Her laugh garners smiles from customers gathered at a nearby table. ‘With a lot of misunderstanding and pointless arguments. I lost count of the number of times we’d run out of change for the payphone mid-conversation, or misread something in a letter. Everything took so much longer to resolve. And even your phone now, with all its clever technology, is really little better for showing you someone’s true reactions. Texts are misread, calls are cut off. It’s all the same.’

‘I spoke to Sam a week ago. I said something important and I don’t know if he heard me because our video call broke down. And now he isn’t answering his phone.’
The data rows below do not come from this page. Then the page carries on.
Lemma iterates_CheckValidIndexOrEnd d n i o :
  spans d n → iterates d i o → o ≤ n → CheckValidIndexOrEnd d (index_ i) = Ret tt.
Proof.
  intros Hd Hi Ho. unfold CheckValidIndexOrEnd.
  pose proof (iterates_eqb d n i (deque_end d) o n Hd Hi (end_iterates d n Hd) Ho (le_n n)) as E.
  cbn [deque_end index_] in E. rewrite E.
  destruct (Nat.eqb_spec o n); [done|]. cbn. eapply iterates_CheckValidIndex; [done..|lia].
Qed.

Lemma iterator_get_ok d l i o x :
  deque_holds d l → iterates d i o → l !! o = Some x → iterator_get d i = Ret x.
Proof.
  intros Hd Hi Hx. unfold iterator_get.
  rewrite (iterates_CheckUnstableUsage _ _ _ Hi). cbn [mbind outcome_bind].
  rewrite (iterates_CheckValidIndex d (length l) i o)
    by (first [by apply holds_spans|done|by eapply lookup_lt_Some]).
  cbn [mbind outcome_bind]. destruct Hi as [_ ->], Hd as [k Hok].
  by eapply ok_get.
Qed.

Lemma Increment_ok d n i o :
  spans d n → iterates d i o → o < n → wp (Increment d i) (λ i', iterates d i' (S o)).
Proof.
  intros Hd Hi Ho. unfold Increment.
  rewrite (iterates_CheckUnstableUsage _ _ _ Hi). cbn [mbind outcome_bind].
  rewrite (iterates_CheckValidIndex d n i o) by done. cbn [mbind outcome_bind].
  destruct Hi as [Hg Hi]. split; [done|]. cbn [index_]. rewrite Hi.
  destruct Hd as [(_ & _ & ->)|(? & ? & _)]; [lia|].
  unfold position, buffer_capacity.
  destruct (Nat.ltb_spec (begin_ d + o) (length (buffer_ d))),
    (Nat.ltb_spec (begin_ d + S o) (length (buffer_ d)));
    case_match; rewrite ?Nat.eqb_eq, ?Nat.eqb_neq in *; lia.
Qed.

Lemma Decrement_ok d n i o :
  spans d n → iterates d i (S o) → S o ≤ n → wp (Decrement d i) (λ i', iterates d i' o).
Proof.
  intros Hd Hi Ho. unfold Decrement.
  rewrite (iterates_CheckUnstableUsage _ _ _ Hi). cbn [mbind outcome_bind].
  rewrite (iterates_CheckValidIndexOrEnd d n i (S o)) by done. cbn [mbind outcome_bind].
  destruct Hi as [Hg Hi]. split; [done|]. cbn [index_]. rewrite Hi.
  destruct Hd as [(_ & _ & ->)|(? & ? & _)]; [lia|].
  unfold position, buffer_capacity.
  destruct (Nat.ltb_spec (begin_ d + o) (length (buffer_ d))),
    (Nat.ltb_spec (begin_ d + S o) (length (buffer_ d)));
    case_match; rewrite ?Nat.eqb_eq, ?Nat.eqb_neq in *; lia.
Qed.

Lemma iterator_eq_ok d n i j o o' :
  spans d n → iterates d i o → iterates d j o' →
  o ≤ n → o' ≤ n → iterator_eq i j = Ret (o =? o').
Proof.
  intros Hd Hi Hj Ho Ho'. unfold iterator_eq.
  rewrite (iterates_CheckComparable _ _ _ _ _ Hi Hj). cbn [mbind outcome_bind].
  by rewrite (iterates_eqb d n i j o o').
Qed.

Lemma iterator_lt_ok d n i j o o' :
  spans d n → iterates d i o → iterates d j o' →
  o ≤ n → o' ≤ n → iterator_lt d i j = Ret (o <? o').
Proof.
  intros Hd Hi Hj Ho Ho'. unfold iterator_lt.
  rewrite (iterates_CheckComparable _ _ _ _ _ Hi Hj). cbn [mbind outcome_bind].
  by rewrite (iterates_OffsetFromBegin d n i o), (iterates_OffsetFromBegin d n j o').
Qed.

Lemma iterator_distance_ok d n i j o o' :
  spans d n → iterates d i o → iterates d j o' → o ≤ n → o' ≤ n →
  iterator_distance d i j = Ret (Z.of_nat o - Z.of_nat o')%Z.
Proof.
  intros Hd Hi Hj Ho Ho'. unfold iterator_distance.
  rewrite (iterates_CheckComparable _ _ _ _ _ Hi Hj). cbn [mbind outcome_bind].
  by rewrite (iterates_OffsetFromBegin d n i o), (iterates_OffsetFromBegin d n j o').
Qed.

(** Offsets of deques in memory; [ptrdiff_t] holds them. *)
Lemma iterator_Add_ok d l i o delta :
  deque_holds d l → iterates d i o → o ≤ length l →
  (0 ≤ Z.of_nat o + delta ≤ Z.of_nat (length l))%Z →
  (2 * Z.of_nat (length (buffer_ d)) < 2 ^ 64)%Z →
  wp (iterator_Add d i delta) (λ i', iterates d i' (Z.to_nat (Z.of_nat o + delta))).
Proof.
  intros Hd Hi Ho Hr Hm. unfold iterator_Add. pose proof (holds_spans _ _ Hd) as Hs.
  rewrite (iterates_CheckUnstableUsage _ _ _ Hi). cbn [mbind outcome_bind].
  assert ((if (delta <=? 0)%Z then CheckValidIndexOrEnd d (index_ i)
           else CheckValidIndex d (index_ i)) = Ret tt) as ->.
  { destruct (Z.leb_spec delta 0).
    - by eapply iterates_CheckValidIndexOrEnd.
    - eapply iterates_CheckValidIndex; [done..|lia]. }
  cbn [mbind outcome_bind]. destruct (Z.eqb_spec delta 0) as [->|Hne].
  { cbn. by rewrite Z.add_0_r, Nat2Z.id. }
  rewrite (iterates_OffsetFromBegin d (length l) i o) by done.
  destruct Hd as [k Hok]. rewrite (ok_size _ _ _ Hok).
  rewrite DCHECK_true by (apply andb_true_iff; rewrite !Z.leb_le; lia).
  cbn [mbind outcome_bind].
  destruct Hs as [(_ & _ & ?)|(Hb & Hn & _)]; [lia|].
  unfold buffer_capacity. rewrite (proj2 (Nat.eqb_neq _ _)) by lia.
  split; [apply Hi|]. cbn [index_].
  set (n := Z.to_nat (Z.of_nat o + delta)).
  replace (Z.of_nat o + delta + Z.of_nat (begin_ d))%Z with (Z.of_nat (begin_ d + n)) by lia.
  rewrite to_size_t_small by (unfold is_size_t, u64_modulus; lia).
  rewrite <- Nat2Z.inj_mod, Nat2Z.id. apply position_mod; lia.
Qed.
End iterators.

(** [wp_step L]: the first call of the sequence meets its specification [L]. *)
Tactic Notation "wp_step" uconstr(L) :=
  apply wp_bind; eapply wp_mono; [|eapply L].

Ltac positions :=
  unfold position, buffer_capacity in *;
  repeat match goal with
  | |- context [(?a <? ?b)] => destruct (Nat.ltb_spec a b)
  | |- context [(?a =? ?b)] => destruct (Nat.eqb_spec a b)
  | |- context [(?a <=? ?b)] => destruct (Nat.leb_spec a b)
  end; lia.

Section operations.
Context `{BuildConfig} {T : Type}.
Implicit Types (d other : @circular_deque T) (l xs : list T) (x v : T).

Lemma turned_place bg (b : list (option T)) l k x :
  bg < length b → turned bg b = live l ++ dead (S k) →
  turned bg (<[position (length b) bg (length l) := Some x]> b)
    = live (l ++ [x]) ++ dead k.
Proof.
  intros Hb Ht. pose proof (f_equal length Ht) as Hl.
  rewrite length_turned, length_app, length_live, length_dead in Hl.
  rewrite insert_turned, Ht, live_app, <- app_assoc by lia.
  rewrite <- (length_live l). apply insert_middle.
Qed.

(** *** Access *)

Lemma deque_front_ok d l x : deque_holds d (x :: l) → deque_front d = Ret x.
Proof.
  intros [k Hok]. unfold deque_front. rewrite (ok_empty _ _ _ Hok). cbn [length].
  rewrite DCHECK_true by done. cbn [mbind outcome_bind].
  rewrite <- (ok_get _ _ _ 0 x Hok) by done. f_equal.
  destruct (ok_cases _ _ _ Hok) as [(_ & ? & _)|(_ & _ & ? & _)]; [done|].
  by rewrite position_0.
Qed.

Lemma deque_back_ok d l x : deque_holds d (l ++ [x]) → deque_back d = Ret x.
Proof.
  intros Hd. unfold deque_back. pose proof (holds_spans _ _ Hd) as Hs.
  rewrite length_app, Nat.add_1_r in Hs.
  pose proof (Decrement_ok d _ _ _ Hs (end_iterates _ _ Hs) (le_n _)) as Hdec.
  apply wp_exists in Hdec as (i & Hdec & Hi).
  destruct (Hd) as [k Hok]. rewrite (ok_empty _ _ _ Hok), length_app, Nat.add_1_r.
  rewrite DCHECK_true by done. cbn [mbind outcome_bind].
  rewrite Hdec. cbn [mbind outcome_bind].
  eapply iterator_get_ok; [done..|]. by apply list_lookup_middle.
Qed.

Lemma deque_at_ok d l i x :
  deque_holds d l → l !! i = Some x → deque_at d i = Ret x.
Proof.
  intros [k Hok] Hx. pose proof (lookup_lt_Some _ _ _ Hx) as Hi.
  unfold deque_at. rewrite (ok_size _ _ _ Hok), DCHECK_true by by apply Nat.ltb_lt.
  cbn [mbind outcome_bind]. rewrite <- (ok_get _ _ _ i x Hok) by done.
  destruct (ok_cases _ _ _ Hok) as [(_ & -> & _)|(? & Hl & ? & He)]; [done|].
  unfold buffer_capacity. rewrite He. unfold position.
  destruct (Nat.ltb_spec (begin_ d + length l) (length (buffer_ d))),
    (Nat.ltb_spec (begin_ d + i) (length (buffer_ d))),
    (Nat.ltb_spec i (length (buffer_ d) - begin_ d)); try lia;
    match goal with |- context [?a <=? ?b] => destruct (Nat.leb_spec a b) end;
    cbn [orb]; try lia; f_equal; lia.
Qed.

(** *** The ends *)

Lemma emplace_back_ok d l x :
  deque_holds d l →
  wp (emplace_back d x) (λ '(d', r), r = x ∧ deque_holds d' (l ++ [x])).
Proof.
  intros [k Hok]. unfold emplace_back.
  wp_step ExpandCapacityIfNecessary_wp; [|done]. intros d1 (k1 & [Hok1 _] & Hk1).
  specialize (Hk1 (le_n 1)). pose proof (ok_length _ _ _ Hok1) as Hl.
  destruct (ok_begin_lt _ _ _ Hok1) as [Hb He]; [lia|].
  destruct k1 as [|k1]; [lia|]. rewrite He.
  rewrite construct_lt by (apply position_lt; lia). cbn [mbind outcome_bind].
  unfold buffer_capacity. rewrite length_insert.
  match goal with |- wp (r ← deque_back ?dd; _) _ => set (d2 := dd) end.
  assert (deque_holds d2 (l ++ [x])) as Hd2.
  { exists k1. apply ok_IncrementGeneration, ok_intro; [lia|..].
    - apply turned_place; [done|apply Hok1].
    - by rewrite length_insert.
    - rewrite length_insert, length_app. cbn [length]. positions. }
  by rewrite (deque_back_ok _ _ _ Hd2).
Qed.

Lemma push_back_ok d l x :
  deque_holds d l → wp (push_back d x) (λ d', deque_holds d' (l ++ [x])).
Proof.
  intros Hd. wp_step emplace_back_ok; [|done]. intros [d' r] [_ Hd']. exact Hd'.
Qed.

Lemma emplace_front_ok d l x :
  deque_holds d l →
  wp (emplace_front d x) (λ '(d', r), r = x ∧ deque_holds d' (x :: l)).
Proof.
  intros [k Hok]. unfold emplace_front.
  wp_step ExpandCapacityIfNecessary_wp; [|done]. intros d1 (k1 & [Hok1 _] & Hk1).
  specialize (Hk1 (le_n 1)). pose proof (ok_length _ _ _ Hok1) as Hl.
  destruct (ok_begin_lt _ _ _ Hok1) as [Hb He]; [lia|].
  destruct k1 as [|k1]; [lia|]. unfold buffer_capacity.
  set (cap := length (buffer_ d1)) in *.
  set (bg := if begin_ d1 =? 0 then cap - 1 else begin_ d1 - 1).
  assert (bg = position cap (begin_ d1) (cap - 1)) as Hbg by (subst bg; positions).
  assert (bg < cap) as Hlt by (subst bg; positions).
  cbn [IncrementGeneration buffer_ begin_ end_ generation_].
  rewrite construct_lt by done. cbn [mbind outcome_bind].
  match goal with |- wp (r ← deque_front ?dd; _) _ => set (d2 := dd) end.
  assert (deque_holds d2 (x :: l)) as Hd2.
  { exists k1. apply ok_intro; rewrite ?length_insert; [lia| |done|].
    - rewrite <- (position_0 (length (buffer_ d1)) bg) at 2 by done.
      rewrite insert_turned by lia. rewrite Hbg. subst cap.
      rewrite turned_turned, (ok_turned _ _ _ Hok1), dead_S_end, app_assoc by lia.
      replace (length (buffer_ d1) - 1) with (length (live l ++ dead k1))
        by (rewrite length_app, length_live, length_dead; lia).
      by rewrite turned_app.
    - fold cap. rewrite He, Hbg. cbn [length]. positions. }
  by rewrite (deque_front_ok _ _ _ Hd2).
Qed.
She considers my predicament as she portions out the remainder of the doughnut sticks. The calls of the market float across to us on the warm breeze. ‘The only way you can ever know what someone’s true feelings are is to stand next to them and watch. It’s all the tiny little movements, the non-verbal communication our brain sees but our eyes don’t. The whole picture is what counts here. Text messages will never convey it fully. Calls can be misconstrued. Even video calls can be unreliable – as you’ve discovered.’

It should give me hope, but instead the distance between Sam and me stretches even further away. ‘So when will I know where he is on all of this?’

Lisabeta’s smile is sad. ‘When you breathe the same air and can see every flicker in each other’s expressions. In person. Not via a satellite or a screen. Until then, you just have to trust.’

It’s not what I wanted to hear. Do I trust Sam? And can I wait until he contacts me again to make sure he heard what I said about Frank?